Exercise input START

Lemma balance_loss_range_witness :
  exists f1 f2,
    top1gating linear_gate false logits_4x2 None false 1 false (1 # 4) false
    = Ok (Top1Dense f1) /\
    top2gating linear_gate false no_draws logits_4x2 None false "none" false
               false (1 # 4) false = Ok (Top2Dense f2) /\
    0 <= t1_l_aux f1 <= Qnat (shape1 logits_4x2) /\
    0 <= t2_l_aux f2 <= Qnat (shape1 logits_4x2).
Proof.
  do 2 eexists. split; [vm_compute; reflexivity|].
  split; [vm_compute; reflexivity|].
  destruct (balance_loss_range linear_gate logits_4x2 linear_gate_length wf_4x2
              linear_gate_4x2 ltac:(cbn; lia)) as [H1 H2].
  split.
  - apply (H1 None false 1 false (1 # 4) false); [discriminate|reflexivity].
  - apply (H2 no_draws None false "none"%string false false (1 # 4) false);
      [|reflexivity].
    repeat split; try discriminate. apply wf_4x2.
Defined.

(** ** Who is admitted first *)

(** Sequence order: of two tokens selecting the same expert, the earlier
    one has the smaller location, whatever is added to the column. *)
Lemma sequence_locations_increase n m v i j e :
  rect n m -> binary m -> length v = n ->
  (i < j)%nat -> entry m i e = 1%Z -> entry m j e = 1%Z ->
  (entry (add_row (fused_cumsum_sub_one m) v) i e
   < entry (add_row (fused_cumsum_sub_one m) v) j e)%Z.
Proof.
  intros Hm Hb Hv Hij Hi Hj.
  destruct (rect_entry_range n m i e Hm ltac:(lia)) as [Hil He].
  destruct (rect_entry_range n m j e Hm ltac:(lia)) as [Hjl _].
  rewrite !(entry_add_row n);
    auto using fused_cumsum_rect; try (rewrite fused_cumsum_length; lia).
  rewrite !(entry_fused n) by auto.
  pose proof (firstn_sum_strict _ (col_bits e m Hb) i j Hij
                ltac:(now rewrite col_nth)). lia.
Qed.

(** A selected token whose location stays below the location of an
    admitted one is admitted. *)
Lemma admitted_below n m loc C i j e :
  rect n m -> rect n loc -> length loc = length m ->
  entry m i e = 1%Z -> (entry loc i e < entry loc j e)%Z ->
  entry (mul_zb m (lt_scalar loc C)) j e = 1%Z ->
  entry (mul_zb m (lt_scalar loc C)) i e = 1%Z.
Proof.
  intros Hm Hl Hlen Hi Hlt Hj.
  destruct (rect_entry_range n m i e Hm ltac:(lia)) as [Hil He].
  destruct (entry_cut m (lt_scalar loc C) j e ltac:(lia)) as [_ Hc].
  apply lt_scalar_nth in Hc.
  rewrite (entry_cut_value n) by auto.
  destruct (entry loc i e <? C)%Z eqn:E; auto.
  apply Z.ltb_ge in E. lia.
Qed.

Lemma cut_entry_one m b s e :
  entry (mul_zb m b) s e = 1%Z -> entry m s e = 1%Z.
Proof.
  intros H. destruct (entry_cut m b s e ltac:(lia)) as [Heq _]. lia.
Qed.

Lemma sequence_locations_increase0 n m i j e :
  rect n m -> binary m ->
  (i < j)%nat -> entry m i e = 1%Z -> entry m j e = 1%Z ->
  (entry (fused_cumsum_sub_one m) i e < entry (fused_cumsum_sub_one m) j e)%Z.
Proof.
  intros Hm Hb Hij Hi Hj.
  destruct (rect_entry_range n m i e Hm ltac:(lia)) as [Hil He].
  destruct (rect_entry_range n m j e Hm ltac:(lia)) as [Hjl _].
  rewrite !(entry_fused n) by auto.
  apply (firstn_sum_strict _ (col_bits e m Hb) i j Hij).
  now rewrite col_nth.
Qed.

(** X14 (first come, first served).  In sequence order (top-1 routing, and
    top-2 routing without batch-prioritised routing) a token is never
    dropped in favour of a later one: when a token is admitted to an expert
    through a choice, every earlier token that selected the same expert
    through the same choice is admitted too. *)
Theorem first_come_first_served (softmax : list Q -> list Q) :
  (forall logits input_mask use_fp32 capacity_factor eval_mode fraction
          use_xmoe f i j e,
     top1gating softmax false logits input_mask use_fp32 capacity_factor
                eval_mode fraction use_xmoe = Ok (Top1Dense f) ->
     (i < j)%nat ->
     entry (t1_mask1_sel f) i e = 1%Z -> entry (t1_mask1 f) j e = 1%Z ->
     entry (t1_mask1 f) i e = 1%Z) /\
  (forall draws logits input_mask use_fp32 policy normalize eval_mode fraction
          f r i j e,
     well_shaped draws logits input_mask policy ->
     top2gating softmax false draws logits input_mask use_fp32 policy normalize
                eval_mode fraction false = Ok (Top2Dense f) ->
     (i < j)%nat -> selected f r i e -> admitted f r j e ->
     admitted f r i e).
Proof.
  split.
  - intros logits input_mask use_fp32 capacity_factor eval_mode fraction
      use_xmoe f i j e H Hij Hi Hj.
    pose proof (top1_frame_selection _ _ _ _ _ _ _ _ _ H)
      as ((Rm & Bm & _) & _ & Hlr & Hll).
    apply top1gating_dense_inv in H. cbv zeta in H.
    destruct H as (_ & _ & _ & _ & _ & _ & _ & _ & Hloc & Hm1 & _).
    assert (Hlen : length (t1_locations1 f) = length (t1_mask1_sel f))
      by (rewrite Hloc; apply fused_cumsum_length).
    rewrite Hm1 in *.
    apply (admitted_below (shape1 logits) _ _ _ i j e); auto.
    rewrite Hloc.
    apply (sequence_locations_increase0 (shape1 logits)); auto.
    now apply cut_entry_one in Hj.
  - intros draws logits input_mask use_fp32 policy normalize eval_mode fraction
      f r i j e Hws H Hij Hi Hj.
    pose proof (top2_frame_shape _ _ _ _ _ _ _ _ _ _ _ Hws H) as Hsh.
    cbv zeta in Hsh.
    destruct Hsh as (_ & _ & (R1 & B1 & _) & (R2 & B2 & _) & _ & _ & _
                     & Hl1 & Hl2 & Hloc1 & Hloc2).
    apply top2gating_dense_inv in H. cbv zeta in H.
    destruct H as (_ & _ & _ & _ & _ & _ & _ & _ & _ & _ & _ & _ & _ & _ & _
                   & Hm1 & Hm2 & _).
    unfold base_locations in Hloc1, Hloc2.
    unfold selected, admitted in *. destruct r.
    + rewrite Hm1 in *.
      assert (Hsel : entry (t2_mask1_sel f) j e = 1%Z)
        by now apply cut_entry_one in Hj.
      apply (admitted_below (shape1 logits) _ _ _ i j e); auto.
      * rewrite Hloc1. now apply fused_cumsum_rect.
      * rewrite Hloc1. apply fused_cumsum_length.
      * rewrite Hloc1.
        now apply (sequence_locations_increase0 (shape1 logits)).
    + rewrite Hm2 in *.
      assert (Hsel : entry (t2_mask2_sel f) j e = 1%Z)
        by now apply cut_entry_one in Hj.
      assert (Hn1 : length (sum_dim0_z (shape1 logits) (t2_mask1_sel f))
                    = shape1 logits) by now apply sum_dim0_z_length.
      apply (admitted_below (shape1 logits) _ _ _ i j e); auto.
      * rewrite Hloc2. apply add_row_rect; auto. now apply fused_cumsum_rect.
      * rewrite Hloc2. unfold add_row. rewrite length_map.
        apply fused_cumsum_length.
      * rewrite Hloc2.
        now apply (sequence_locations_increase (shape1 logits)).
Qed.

Exercise input END
Exercise input START

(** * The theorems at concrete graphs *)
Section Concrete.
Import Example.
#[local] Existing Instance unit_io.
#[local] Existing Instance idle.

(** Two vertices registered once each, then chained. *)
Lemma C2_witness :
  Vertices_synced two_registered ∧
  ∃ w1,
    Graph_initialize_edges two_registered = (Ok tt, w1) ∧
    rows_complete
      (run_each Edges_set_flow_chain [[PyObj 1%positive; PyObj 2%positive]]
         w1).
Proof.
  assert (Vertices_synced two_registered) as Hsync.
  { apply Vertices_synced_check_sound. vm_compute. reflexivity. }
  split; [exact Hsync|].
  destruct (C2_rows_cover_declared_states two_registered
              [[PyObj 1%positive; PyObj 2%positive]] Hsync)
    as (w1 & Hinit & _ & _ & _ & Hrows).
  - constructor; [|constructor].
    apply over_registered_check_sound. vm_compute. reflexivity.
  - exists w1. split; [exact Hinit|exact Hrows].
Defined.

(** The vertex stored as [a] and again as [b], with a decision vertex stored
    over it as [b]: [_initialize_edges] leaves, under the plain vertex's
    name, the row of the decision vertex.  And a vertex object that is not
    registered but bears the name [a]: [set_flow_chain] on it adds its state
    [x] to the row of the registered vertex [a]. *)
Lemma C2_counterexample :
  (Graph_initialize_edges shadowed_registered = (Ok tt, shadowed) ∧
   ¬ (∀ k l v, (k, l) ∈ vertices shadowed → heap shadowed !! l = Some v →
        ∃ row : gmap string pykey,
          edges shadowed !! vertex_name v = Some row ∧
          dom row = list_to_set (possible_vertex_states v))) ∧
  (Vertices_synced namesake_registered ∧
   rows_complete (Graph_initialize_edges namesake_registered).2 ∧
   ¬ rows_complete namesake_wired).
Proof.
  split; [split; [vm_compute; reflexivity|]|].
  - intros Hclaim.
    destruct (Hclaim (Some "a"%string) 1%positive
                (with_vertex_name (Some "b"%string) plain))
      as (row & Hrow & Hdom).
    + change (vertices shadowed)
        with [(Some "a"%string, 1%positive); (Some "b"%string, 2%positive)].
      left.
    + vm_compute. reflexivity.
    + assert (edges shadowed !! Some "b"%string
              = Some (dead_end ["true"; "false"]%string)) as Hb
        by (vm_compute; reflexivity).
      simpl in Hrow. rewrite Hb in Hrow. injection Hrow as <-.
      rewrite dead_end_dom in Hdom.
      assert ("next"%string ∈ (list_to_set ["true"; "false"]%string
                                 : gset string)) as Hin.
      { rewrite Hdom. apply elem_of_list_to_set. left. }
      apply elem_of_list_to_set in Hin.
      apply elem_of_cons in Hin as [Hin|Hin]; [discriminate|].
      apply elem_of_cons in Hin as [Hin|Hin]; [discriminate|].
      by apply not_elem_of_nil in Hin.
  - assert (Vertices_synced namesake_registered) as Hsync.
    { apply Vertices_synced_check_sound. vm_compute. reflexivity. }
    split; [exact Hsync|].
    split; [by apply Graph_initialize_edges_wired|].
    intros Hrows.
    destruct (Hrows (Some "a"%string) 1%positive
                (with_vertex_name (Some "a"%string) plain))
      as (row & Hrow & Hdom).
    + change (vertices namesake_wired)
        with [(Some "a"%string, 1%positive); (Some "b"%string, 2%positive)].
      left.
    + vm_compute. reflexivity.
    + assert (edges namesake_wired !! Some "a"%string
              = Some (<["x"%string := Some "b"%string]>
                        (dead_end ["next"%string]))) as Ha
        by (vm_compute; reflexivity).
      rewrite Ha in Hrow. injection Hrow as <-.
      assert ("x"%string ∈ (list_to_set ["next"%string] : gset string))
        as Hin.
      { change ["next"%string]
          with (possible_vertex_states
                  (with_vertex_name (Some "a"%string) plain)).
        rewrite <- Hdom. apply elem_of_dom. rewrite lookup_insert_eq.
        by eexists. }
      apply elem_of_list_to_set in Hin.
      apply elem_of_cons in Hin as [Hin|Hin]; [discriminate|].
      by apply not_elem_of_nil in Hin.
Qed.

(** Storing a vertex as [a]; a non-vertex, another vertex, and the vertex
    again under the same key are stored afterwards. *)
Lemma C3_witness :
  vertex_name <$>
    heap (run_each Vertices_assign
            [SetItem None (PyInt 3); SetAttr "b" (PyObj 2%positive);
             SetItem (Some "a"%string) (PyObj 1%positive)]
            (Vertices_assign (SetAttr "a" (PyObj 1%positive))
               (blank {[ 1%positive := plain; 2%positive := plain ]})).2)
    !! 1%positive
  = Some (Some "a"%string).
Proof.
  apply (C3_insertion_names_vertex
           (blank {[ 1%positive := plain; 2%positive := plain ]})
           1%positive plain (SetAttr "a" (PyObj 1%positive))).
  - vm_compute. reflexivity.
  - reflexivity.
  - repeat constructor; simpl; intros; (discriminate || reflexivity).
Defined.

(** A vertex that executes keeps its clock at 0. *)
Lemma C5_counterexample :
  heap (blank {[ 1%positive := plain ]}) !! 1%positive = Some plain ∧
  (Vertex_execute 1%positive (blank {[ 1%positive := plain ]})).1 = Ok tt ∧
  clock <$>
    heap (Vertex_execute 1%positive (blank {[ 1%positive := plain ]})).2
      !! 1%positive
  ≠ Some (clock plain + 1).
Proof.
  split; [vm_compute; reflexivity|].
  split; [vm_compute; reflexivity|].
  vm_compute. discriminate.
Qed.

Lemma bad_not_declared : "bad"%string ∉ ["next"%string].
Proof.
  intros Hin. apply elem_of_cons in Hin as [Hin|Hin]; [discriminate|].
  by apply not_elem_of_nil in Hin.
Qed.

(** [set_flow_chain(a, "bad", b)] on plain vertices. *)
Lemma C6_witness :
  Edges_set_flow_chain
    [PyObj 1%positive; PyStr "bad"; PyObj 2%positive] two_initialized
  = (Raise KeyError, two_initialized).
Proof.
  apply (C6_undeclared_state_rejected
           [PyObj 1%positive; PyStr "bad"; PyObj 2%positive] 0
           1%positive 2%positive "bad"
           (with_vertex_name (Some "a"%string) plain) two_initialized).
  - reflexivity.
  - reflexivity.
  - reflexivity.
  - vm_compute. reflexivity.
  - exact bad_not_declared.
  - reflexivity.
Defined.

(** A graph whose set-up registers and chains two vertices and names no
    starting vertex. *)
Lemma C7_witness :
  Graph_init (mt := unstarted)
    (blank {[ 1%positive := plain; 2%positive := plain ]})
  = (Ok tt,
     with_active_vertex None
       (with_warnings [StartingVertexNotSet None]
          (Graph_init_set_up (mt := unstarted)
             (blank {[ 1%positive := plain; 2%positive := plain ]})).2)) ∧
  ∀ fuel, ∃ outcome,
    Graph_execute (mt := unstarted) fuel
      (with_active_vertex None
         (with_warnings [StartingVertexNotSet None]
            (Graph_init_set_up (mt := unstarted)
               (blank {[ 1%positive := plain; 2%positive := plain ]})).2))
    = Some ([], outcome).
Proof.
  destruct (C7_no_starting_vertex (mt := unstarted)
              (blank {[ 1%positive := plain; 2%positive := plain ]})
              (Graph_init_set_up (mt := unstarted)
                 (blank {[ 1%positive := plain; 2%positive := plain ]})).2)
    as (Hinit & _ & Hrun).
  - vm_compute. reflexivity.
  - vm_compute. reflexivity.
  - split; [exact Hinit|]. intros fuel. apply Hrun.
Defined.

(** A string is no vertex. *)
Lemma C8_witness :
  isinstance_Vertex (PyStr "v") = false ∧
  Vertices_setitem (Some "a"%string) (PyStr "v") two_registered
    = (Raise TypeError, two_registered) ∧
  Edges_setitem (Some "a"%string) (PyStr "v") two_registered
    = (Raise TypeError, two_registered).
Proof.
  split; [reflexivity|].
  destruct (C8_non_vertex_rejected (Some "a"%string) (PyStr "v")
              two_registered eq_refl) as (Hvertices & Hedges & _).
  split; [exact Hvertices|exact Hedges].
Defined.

Exercise input END

Since only part of the listing is wanted, copy exactly the lines from the one holding "destruct (entry_cut m (lt_scalar" to the one holding "Theorem first_come_first_served (softmax", both included.

  destruct (entry_cut m (lt_scalar loc C) j e ltac:(lia)) as [_ Hc].
  apply lt_scalar_nth in Hc.
  rewrite (entry_cut_value n) by auto.
  destruct (entry loc i e <? C)%Z eqn:E; auto.
  apply Z.ltb_ge in E. lia.
Qed.

Lemma cut_entry_one m b s e :
  entry (mul_zb m b) s e = 1%Z -> entry m s e = 1%Z.
Proof.
  intros H. destruct (entry_cut m b s e ltac:(lia)) as [Heq _]. lia.
Qed.

Lemma sequence_locations_increase0 n m i j e :
  rect n m -> binary m ->
  (i < j)%nat -> entry m i e = 1%Z -> entry m j e = 1%Z ->
  (entry (fused_cumsum_sub_one m) i e < entry (fused_cumsum_sub_one m) j e)%Z.
Proof.
  intros Hm Hb Hij Hi Hj.
  destruct (rect_entry_range n m i e Hm ltac:(lia)) as [Hil He].
  destruct (rect_entry_range n m j e Hm ltac:(lia)) as [Hjl _].
  rewrite !(entry_fused n) by auto.
  apply (firstn_sum_strict _ (col_bits e m Hb) i j Hij).
  now rewrite col_nth.
Qed.

(** X14 (first come, first served).  In sequence order (top-1 routing, and
    top-2 routing without batch-prioritised routing) a token is never
    dropped in favour of a later one: when a token is admitted to an expert
    through a choice, every earlier token that selected the same expert
    through the same choice is admitted too. *)
Theorem first_come_first_served (softmax : list Q -> list Q) :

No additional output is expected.